[[ Given data open ]]

(* ===== verification/Provider.v ===== *)
(** * Calls of a shell's provider (src/provider.c)

    GNOME Shell and Cinnamon serve the desktop through an extension that the authority
    calls over a D-Bus connection of its own.  This file models what a request becomes and
    what is made of the reply; [ProviderConnections] models the connections and
    [ProviderEvents] the signals.  A function that calls the extension is an action, which
    either is done or asks for one call and goes on with its reply. *)
From Stdlib Require Import ZArith Lia Strings.Byte Strings.String.
From stdpp Require Import base list option numbers tactics.
From S2P Require Import Prelude.
From S2P Require Import Protocol.
From S2P Require Import Codec.
From S2P Require Import Buffer.
From S2P Require Import Utf8.
From S2P Require Import Transport.
From S2P Require Import Frame.
From S2P Require Import Operations.
From S2P Require Import KwinEnvelope.
From S2P Require Import Environ.
From S2P Require Import Result.
From S2P Require Import Response.
From S2P Require Import Observe.
From S2P Require Import Client.
From S2P Require Import ClientCalls.
From S2P Require Import Install.
From S2P Require Import DisplayCalls.
Local Open Scope Z_scope.
Local Open Scope ksd_scope.

(** ** Calls and replies *)

(** The arguments of a call, with their D-Bus types. *)
Inductive gvariant :=
| GUint64 (value : Z)
| GInt32 (value : Z)
| GUint32 (value : Z)
| GBoolean (value : bool)
| GString (value : list byte)
| GBytes (value : list byte).

Record dbus_call := mk_dbus { db_method : list byte; db_arguments : list gvariant; db_timeout : Z }.

(** The errors the library tells apart. *)
Inductive g_io_error := IoTimedOut | IoBusy | IoNotFound | IoPermissionDenied | IoNotSupported | IoOther.
Record g_error := mk_error { ge_code : g_io_error; ge_message : list byte }.

(** The type a reply must have; the library gives an error for one of another type. *)
Inductive reply_type : Set -> Set :=
| TypeBytes : reply_type (list byte)
| TypePair : reply_type (Z * Z)
| TypeQuad : reply_type (Z * Z * Z * Z)
| TypeString : reply_type (list byte)
| TypeBoolean : reply_type bool
| TypeStrings : reply_type (list (list byte)).
Inductive provider_reply (T : Set) : Set :=
| Replied (value : T)
| NoReply (error : option g_error).
Arguments Replied {T} value.
Arguments NoReply {T} error.

(** How an operation ends: the result, the descriptors closed, and what was written to
    the file of a capture; [None] while its writes have not come to an end. *)
Definition provider_outcome : Set := option (ksd_operation_result * list Z * list byte).
Inductive provider_action :=
| Done (outcome : provider_outcome)
| Asks {T : Set} (type : reply_type T) (call : dbus_call) (continue : provider_reply T -> provider_outcome).

(** The extension, seen through the library. *)
Definition provider_bus : Type := forall T : Set, reply_type T -> dbus_call -> provider_reply T.
Definition perform_action (bus : provider_bus) (action : provider_action) : option dbus_call * provider_outcome :=
  match action with
  | Done outcome => (None, outcome)
  | Asks type call continue => (Some call, continue (bus _ type call))
  end.

Definition KSD_PROVIDER_TIMEOUT_MS : Z := 5000.
Definition KSD_PROVIDER_CAPTURE_TIMEOUT_MS : Z := 30000.
Definition KSD_MAX_WINDOW_HANDLE_BYTES : Z := 128.
Definition KSD_MAX_RESERVATION_TTL_MS : Z := 60000.

Definition status_for_error (error : option g_error) : Z :=
  match error with
  | None => KSD_STATUS_UNAVAILABLE
  | Some error =>
    match ge_code error with
    | IoTimedOut => KSD_STATUS_TIMEOUT
    | IoBusy => KSD_STATUS_BUSY
    | IoNotFound => KSD_STATUS_NOT_FOUND
    | IoPermissionDenied => KSD_STATUS_DENIED
    | IoNotSupported => KSD_STATUS_UNSUPPORTED
    | IoOther => KSD_STATUS_UNAVAILABLE
    end
  end.

(** An operation that ends with an error, and one that ends with what a taking function
    gives, or with an error when that fails. *)
Definition ends_with (result : ksd_operation_result) (status : Z) (message : list byte) : provider_outcome :=
  let '(result, closed) := ksd_result_error result status 0 (Some message) in Some (result, closed, []).
Definition taken_or (taken : bool * ksd_operation_result * list Z) (status : Z) (message : list byte) (file : list byte)
    : provider_outcome :=
  let '(ok, result, closed) := taken in
  if (ok : bool) then Some (result, closed, file)
  else let '(result, closed') := ksd_result_error result status 0 (Some message) in Some (result, closed ++ closed', file).
(* ===== verification/ProviderConnections.v ===== *)
(** * Connections to the shells' extensions (src/provider.c)

    The authority keeps a connection for each user and shell, in a table under a mutex,
    and its workers share it: a worker takes a reference from the table, checks again who
    is at the other end, and opens a connection of its own when there is none.  The file
    models what a peer is checked for, the deadline of opening, the locked sections of
    [provider_connection_get], and the runs of any number of workers and watches whose
    steps interleave.  A connection is known by a number; its references are counted as
    the object library counts them, and a number may be used again once it is free. *)
From Stdlib Require Import ZArith Lia Strings.Byte Strings.String.
From stdpp Require Import base list option numbers tactics gmap.
From S2P Require Import Prelude.
From S2P Require Import Protocol.
From S2P Require Import Codec.
From S2P Require Import Buffer.
From S2P Require Import Utf8.
From S2P Require Import Frame.
From S2P Require Import Operations.
From S2P Require Import KwinEnvelope.
From S2P Require Import Environ.
From S2P Require Import Result.
From S2P Require Import Response.
From S2P Require Import Install.
From S2P Require Import Client.
From S2P Require Import ClientCalls.
From S2P Require Import DisplayCalls.
From S2P Require Import Provider.
Local Open Scope Z_scope.
Local Open Scope ksd_scope.

(** ** The peer *)

(** What the library says of the credentials: each part may be an error. *)
Record credentials := mk_credentials { cr_user : g_error + Z; cr_pid : g_error + Z }.
Inductive peer_source :=
| Retained (found : credentials)             (** kept by the connection *)
| FromSocket (found : g_error + credentials) (** asked of its socket *)
| NotSocket.
(** A process: the path of its executable and the file it is. *)
Record process_entry := mk_process { px_executable : option (list byte); px_status : option file_status }.

Definition io_error (code : g_io_error) (message : string) : g_error := mk_error code (cstr message).

Definition socket_name (backend : Z) : option (list byte) :=
  if backend =? KSD_BACKEND_GNOME then Some (cstr "provider-gnome.sock")
  else if backend =? KSD_BACKEND_CINNAMON then Some (cstr "provider-cinnamon.sock") else None.
Definition provider_executable_name (backend : Z) : option (list byte) :=
  if backend =? KSD_BACKEND_GNOME then Some (cstr "gnome-shell")
  else if backend =? KSD_BACKEND_CINNAMON then Some (cstr "cinnamon") else None.
Lemma int32_range_iff v : int32_range v = true <-> is_i32 v.
Proof. unfold int32_range, is_i32, INT32_MIN, INT32_MAX. rewrite andb_true_iff, !Z.leb_le. lia. Qed.

Definition is_extent (v : Z) : Prop := 0 < v <= INT32_MAX.

Lemma parse_point_iff b x y :
  parse_point (Some b) (zlen b) = Some (x, y) <->
  zlen b < 128 /\ is_i32 x /\ is_i32 y /\ spelled point_format b [x; y].
Proof.
  unfold parse_point. split.
  - destruct (scan_body _ _ _ _) as [[|x' [|y' [|? ?]]]|] eqn:E; try done. case_if; [|done]. intros [= -> ->].
    apply andb_true_iff in Heqb0 as [Hx%int32_range_iff Hy%int32_range_iff]. by apply (scan_body_iff point_format 128) in E as (_ & Hl & Hs).
  - intros (Hl & Hx & Hy & Hs). rewrite (proj2 (scan_body_iff point_format 128 b [x; y] eq_refl)).
    + by rewrite (proj2 (int32_range_iff x)), (proj2 (int32_range_iff y)).
    + split; [|done]. by destruct Hs as (? & -> & _).
Qed.

Lemma parse_area_iff b x y width height :
  parse_area (Some b) (zlen b) = Some (x, y, width, height) <->
  zlen b < 192 /\ is_i32 x /\ is_i32 y /\ is_extent width /\ is_extent height /\ spelled area_format b [x; y; width; height].
Proof.
  unfold parse_area. split.
  - destruct (scan_body _ _ _ _) as [[|x' [|y' [|w' [|h' [|? ?]]]]]|] eqn:E; try done. case_if; [|done]. intros [= -> -> -> ->].
    apply (scan_body_iff area_format 192) in E as (_ & Hl & Hs); [|done]. rewrite !andb_true_iff in Heqb0.
    destruct Heqb0 as (((Hx%int32_range_iff & Hy%int32_range_iff) & Hw) & Hh). unfold is_extent. breflect. repeat (split; [done || lia|]). done.
  - intros (Hl & Hx & Hy & Hw & Hh & Hs). rewrite (proj2 (scan_body_iff area_format 192 b [x; y; width; height] eq_refl)).
    + rewrite (proj2 (int32_range_iff x)), (proj2 (int32_range_iff y)) by done. unfold is_extent in *.
      replace (width <=? 0) with false by lia. replace (INT32_MAX <? width) with false by lia.
      replace (height <=? 0) with false by lia. by replace (INT32_MAX <? height) with false by lia.
    + split; [|done]. by destruct Hs as (? & -> & _).
Qed.
Fixpoint drain_from (indices : list nat) (w : world) : option world :=
  match indices with
  | [] => Some w
  | index :: indices => let* w := drain_entry w index in drain_from indices w
  end.
Definition relay_drain (w : world) : option world := drain_from (seq 0 (Z.to_nat KSD_KWIN_MAX_JOBS)) w.

(** ** Parked polls *)

Definition lane_slot (lane : ksd_kwin_lane) : nat := match lane with KSD_KWIN_LANE_FAST => 0 | _ => 1 end.
Definition idle_period (slot : nat) : Z := KSD_KWIN_IDLE_REPLY_MS + Z.of_nat slot * KSD_KWIN_IDLE_STAGGER_MS.

(** The reply is a string, which its first NUL would end. *)
Definition answer (w : world) (invocation : Z) (reply : ksd_buffer) : world :=
  emit w (Answered invocation (until_nul (buf_bytes reply))).

Definition release_park (w : world) (lane : ksd_kwin_lane) (now_ms : Z) : world :=
  let slot := lane_slot lane in
  match nth slot (kb_parked (w_bus w)) None with
  | None => w
  | Some invocation =>
    let bus := with_park (w_bus w) slot None None in
    let '(ok, queue, reply) := ksd_kwin_queue_poll_parked (kb_queue bus) lane now_ms (ksd_buffer_init reply_maximum) in
    let w := on_bus w (with_queue bus queue) in
    if ok then answer w invocation reply else emit w (Refused invocation CannotFormat)
  end.

(** [idle_fast] and [idle_slow]: the timer is gone, then the park. *)
Definition idle_fired (w : world) (lane : ksd_kwin_lane) (now_ms : Z) : world :=
  let bus := w_bus w in
  let slot := lane_slot lane in
  release_park (on_bus w (with_park bus slot (nth slot (kb_parked bus) None) None)) lane now_ms.

(** ** The script's calls *)

Definition call_allowed (bus : ksd_kwin_bus) (sender : option (list byte)) (hello : bool) (generation : list byte) : bool :=
  match sender with
  | None => false
  | Some name =>
    bytes_eqb (kb_peer bus) name
    && (if hello then byte_at generation 0 =? 0
        else ksd_kwin_peer_allowed (Some (kb_peer bus)) sender (kb_uid bus) (kb_uid bus)
               (Some (q_generation (kb_queue bus))) (Some generation))
  end.

(** A call that ends at once, with a reply or the refusal of its envelope. *)
Definition conclude_call (w : world) (invocation : Z) (ok : bool) (reply : ksd_buffer) : world :=
  if ok then answer w invocation reply else emit w (Refused invocation InvalidArgs).
Lemma relay_answer_bus w request_id opcode status body n w' :
  relay_answer w request_id opcode status body n = Some w' -> w_bus w' = w_bus w \/ w_bus w' = quit (w_bus w).
Proof.
  unfold relay_answer. destruct (answer_body _ _ _ _) as [st translated]. destruct (answer_payload _ _) as [ok payload].
  case_if; [intros [= <-]; by left|]. destruct (ksd_frame_pack _ _) as [packed buffer]. case_if; [intros [= <-]; by right|].
  destruct (w_sends w) as [|[start turns] sends]; [done|]. destruct (transfer_send _ _ _ _) as [[[sent arrived] rest]|]; [|done].
  intros [= <-]. destruct sent; [by left|by right].
Qed.

Lemma relay_answer_quiet w request_id opcode status body n w' :
  quiet (w_bus w) -> relay_answer w request_id opcode status body n = Some w' -> quiet (w_bus w').
Proof. intros Hq H. by apply relay_answer_bus in H as [-> | ->]. Qed.

(** Ending a park queues nothing and parks nothing. *)
Lemma release_park_within w lane now_ms :
  parks_ok (w_bus w) -> queue_wf (kb_queue (w_bus w)) ->
  queued_within (kb_queue (w_bus (release_park w lane now_ms))) (kb_queue (w_bus w)) /\
  (forall slot, nth slot (kb_parked (w_bus w)) None = None -> nth slot (kb_parked (w_bus (release_park w lane now_ms))) None = None).
Proof.
  intros (fast & slow & E & _) Hw. unfold release_park. destruct (nth _ (kb_parked (w_bus w)) None) as [invocation|]; [|by split; [intros job|]].
  cbn [kb_queue with_park].
  pose proof (poll_parked_keeps (kb_queue (w_bus w)) lane now_ms (ksd_buffer_init reply_maximum) Hw) as Hk.
  destruct (ksd_kwin_queue_poll_parked _ _ _ _) as [[ok queue] reply]. cbn [snd fst] in Hk. split.
  - destruct ok; apply (keeps_within _ _ _ Hk), dispatched_not_queued.
  - intros slot Hs. destruct ok; cbn [w_bus answer emit on_bus kb_parked with_queue with_park]; rewrite E in *;
      destruct (lane_slot_cases lane) as [-> | ->]; destruct slot as [|[|slot]]; by cbn in *.
Qed.

Lemma release_park_quiet w lane now_ms :
  parks_ok (w_bus w) -> queue_wf (kb_queue (w_bus w)) -> quiet (w_bus w) -> quiet (w_bus (release_park w lane now_ms)).
Proof. intros Hp Hw Hq. destruct (release_park_within w lane now_ms Hp Hw). by apply (quiet_within (w_bus w)). Qed.

Lemma drain_from_quiet indices : forall w w',
  queue_wf (kb_queue (w_bus w)) -> quiet (w_bus w) -> drain_from indices w = Some w' -> quiet (w_bus w').
Proof.
  induction indices as [|i indices IH]; intros w w' Hw Hq; cbn [drain_from]; [by intros [= <-]|].
  destruct (drain_entry w i) as [w1|] eqn:E; [|done].
  assert (H1 : queue_wf (kb_queue (w_bus w1)) /\ quiet (w_bus w1)); [|by apply IH; apply H1]. revert E.
  unfold drain_entry. case_if; [by intros [= <-]|]. destruct (ksd_kwin_queue_result _ _) as [[[status body] n]|]; [|by intros [= <-]].
  destruct (relay_answer _ _ _ _ _ _) as [w2|] eqn:Ea; [|done]. intros [= <-]. apply relay_answer_bus in Ea.
  set (entry := nth i _ _). pose proof (release_keeps (kb_queue (w_bus w)) (if_sequence entry) Hw) as Hk.
  assert (Eq : kb_queue (w_bus w2) = kb_queue (w_bus w)) by (by destruct Ea as [-> | ->]).
  cbn [w_bus on_bus kb_queue with_inflight with_queue]. rewrite Eq. split; [apply Hk|].
  apply (quiet_within (w_bus w)); [done| |by destruct Ea as [-> | ->]].
  cbn [kb_queue with_inflight with_queue]. apply (keeps_within _ _ _ Hk), released_not_queued.
Qed.
(* ===== verification/HyprJson.v ===== *)
(** * The JSON Hyprland writes (the readers of src/wayland/wl_hypr.c)

    A cursor over the bytes of a reply, the readers that move it, and the documents the
    worker asks for: the windows and the focused one, the active workspace, the monitors
    and the layout of the main keyboard.  A cursor is the bytes from where it stands to
    the end of the reply; a reader gives what it read, or nothing, and the cursor as it
    left it either way.  An array of characters is the C string it holds.

    The theorems: no reader leaves the reply, every loop over a list ends by itself, and
    what is read is well formed whatever the compositor sends.  HyprText.v says what the
    readers find in the texts that spell a value. *)
From Stdlib Require Import ZArith Lia Strings.Byte Strings.String.
From stdpp Require Import base list option numbers tactics.
From S2P Require Import Prelude.
From S2P Require Import Buffer.
From S2P Require Import KwinEnvelope.
From S2P Require Import Install.
From S2P Require Import KwinTranslate.
Local Open Scope Z_scope.
Local Open Scope ksd_scope.

(** ** Cursors *)

Definition json_cursor := list byte.
Definition reader (A : Type) := json_cursor -> option A * json_cursor.

Definition gives {A} (a : A) : reader A := fun cursor => (Some a, cursor).
Definition and_then {A B} (r : reader A) (k : A -> reader B) : reader B := fun cursor =>
  match r cursor with (Some a, cursor) => k a cursor | (None, cursor) => (None, cursor) end.
Notation "'read' x '<-' r ';' k" := (and_then r (fun x => k))
  (at level 200, x pattern, r at level 100, k at level 200, right associativity) : ksd_scope.
Definition when {A} (ok : bool) (r : reader A) : reader A := fun cursor => if ok then r cursor else (None, cursor).

Definition json_space (cursor : json_cursor) : json_cursor := skip is_space cursor.

Definition json_take (expected : Z) (cursor : json_cursor) : bool * json_cursor :=
  match json_space cursor with
  | b :: rest => if b2z b =? expected then (true, rest) else (false, b :: rest)
  | [] => (false, [])
  end.
Definition json_peek (expected : Z) (cursor : json_cursor) : bool * json_cursor :=
  match json_space cursor with
  | b :: rest => (b2z b =? expected, b :: rest)
  | [] => (false, [])
  end.
(** A [json_take] whose failure ends the reader. *)
Definition expect (expected : Z) : reader unit := fun cursor =>
  let '(taken, cursor) := json_take expected cursor in (if taken then Some tt else None, cursor).

Definition DQUOTE : Z := 0x22.
Definition BACKSLASH : Z := 0x5c.
Definition COMMA : Z := 0x2c.
Definition COLON : Z := 0x3a.
Definition LBRACE : Z := 0x7b.
Definition RBRACE : Z := 0x7d.
Definition LBRACKET : Z := 0x5b.
Definition RBRACKET : Z := 0x5d.

(** ** Scalars *)

(** One character of a string into the array [out], of which [None] is the NULL
    pointer; and whether a character has been left out. *)
Definition store_char (capacity : option Z) (value : byte) (out : list byte * bool) : list byte * bool :=
  match capacity with
  | None => out
  | Some capacity => if zlen (fst out) + 1 <? capacity then (fst out ++ [value], snd out) else (fst out, true)
  end.

(** The plain character an escape becomes. *)
Definition escaped (value : byte) : byte :=
  if existsb (fun c => b2z value =? c) [0x6e; 0x74; 0x72; 0x62; 0x66] then x20 else value.

Fixpoint string_loop (capacity : option Z) (out : list byte * bool) (cursor : json_cursor) {struct cursor}
    : option (list byte * bool) * json_cursor :=
  match cursor with
  | [] => (Some out, [])
  | value :: rest =>
    if b2z value =? DQUOTE then (Some out, cursor)
    else if b2z value =? BACKSLASH then
      match rest with
      | [] => (None, [])
      | value :: rest =>
        if b2z value =? 0x75 then
          match rest with
          | _ :: _ :: _ :: _ :: rest => string_loop capacity (store_char capacity x3f out) rest
          | _ => (None, rest)
          end
        else string_loop capacity (store_char capacity (escaped value) out) rest
      end
    else string_loop capacity (store_char capacity value out) rest
  end.

(** The string in [out], up to a NUL among its characters, and [truncated]. *)
Definition json_string (capacity : option Z) : reader (list byte * bool) :=
  read _ <- expect DQUOTE;
  read (out, truncated) <- string_loop capacity ([], false);
  read _ <- expect DQUOTE;
  gives (until_nul out, truncated).

Definition number_byte (b : byte) : bool :=
  digit_byte b || existsb (fun c => b2z b =? c) [0x2d; 0x2b; 0x2e; 0x65; 0x45].
(** The characters of a number, as many as the array has room for. *)
Fixpoint number_run (room : nat) (cursor : json_cursor) : list byte * json_cursor :=
  match cursor, room with
  | b :: rest, S room => if number_byte b then let '(digits, rest) := number_run room rest in (b :: digits, rest) else ([], cursor)
  | _, _ => ([], cursor)
  end.

(** [strtoll] in base 10: [None] when it converts nothing or sets [errno]. *)
Definition strtoll (s : list byte) : option (Z * list byte) :=
  let '(negative, s) := sign_of (skip is_space s) in
  let '(digits, rest) := digit_run s in
  guard* negb (bytes_eqb digits []) in
  let value := if negative then - dval 0 digits else dval 0 digits in
  guard* (LLONG_MIN <=? value) && (value <=? LLONG_MAX) in Some (value, rest).

Definition json_integer : reader Z := fun cursor =>
  let '(digits, cursor) := number_run 31 (json_space cursor) in
  (if bytes_eqb digits [] then None else let* (value, _) := strtoll digits in Some value, cursor).

Definition json_literal (word : list byte) (cursor : json_cursor) : bool * json_cursor :=
  let cursor := json_space cursor in
  if (zlen word <=? zlen cursor) && bytes_eqb (ztake (zlen word) cursor) word then (true, zdrop (zlen word) cursor)
  else (false, cursor).
Definition literal (word : list byte) : reader unit := fun cursor =>
  let '(ok, cursor) := json_literal word cursor in (if ok then Some tt else None, cursor).

Definition json_boolean : reader bool := fun cursor =>
  let '(ok, cursor) := json_literal (cstr "true") cursor in
  if ok then (Some true, cursor)
  else let '(ok, cursor) := json_literal (cstr "false") cursor in
    (if ok then Some false else None, cursor).

(** ** Lists *)

(** [do body while (json_take(cursor, ','))]: every turn but the last takes a comma, so
    there are no more turns than bytes. *)
Fixpoint do_while {St} (fuel : nat) (body : St -> reader St) (s : St) (cursor : json_cursor) : option St * json_cursor :=
  match fuel with
  | O => (None, cursor)
  | S fuel =>
    match body s cursor with
    | (None, cursor) => (None, cursor)
    | (Some s, cursor) =>
      let '(again, cursor) := json_take COMMA cursor in
      if again then do_while fuel body s cursor else (Some s, cursor)
    end
  end.
Definition items {St} (body : St -> reader St) (s : St) : reader St := fun cursor => do_while (S (length cursor)) body s cursor.

(** What is between an opening bracket, which has been taken, and its closing one. *)
Definition bracketed {St} (close : Z) (body : St -> reader St) (s : St) : reader St := fun cursor =>
  let '(closed, cursor) := json_take close cursor in
  if closed then (Some s, cursor) else (read s <- items body s; read _ <- expect close; gives s) cursor.

(** A key into an array of [capacity] characters, and the colon. *)
Definition json_key (capacity : option Z) : reader (list byte) :=
  read (key, _) <- json_string capacity;
  read _ <- expect COLON;
  gives key.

[[ Given data closed ]]

■ **Task description**:
Beginning at the top of the entries above, output each line exactly, and end with the line in which "what is made" appears.

■ **Written answer**:
(* ===== verification/Provider.v ===== *)
(** * Calls of a shell's provider (src/provider.c)

    GNOME Shell and Cinnamon serve the desktop through an extension that the authority
    calls over a D-Bus connection of its own.  This file models what a request becomes and
    what is made of the reply; [ProviderConnections] models the connections and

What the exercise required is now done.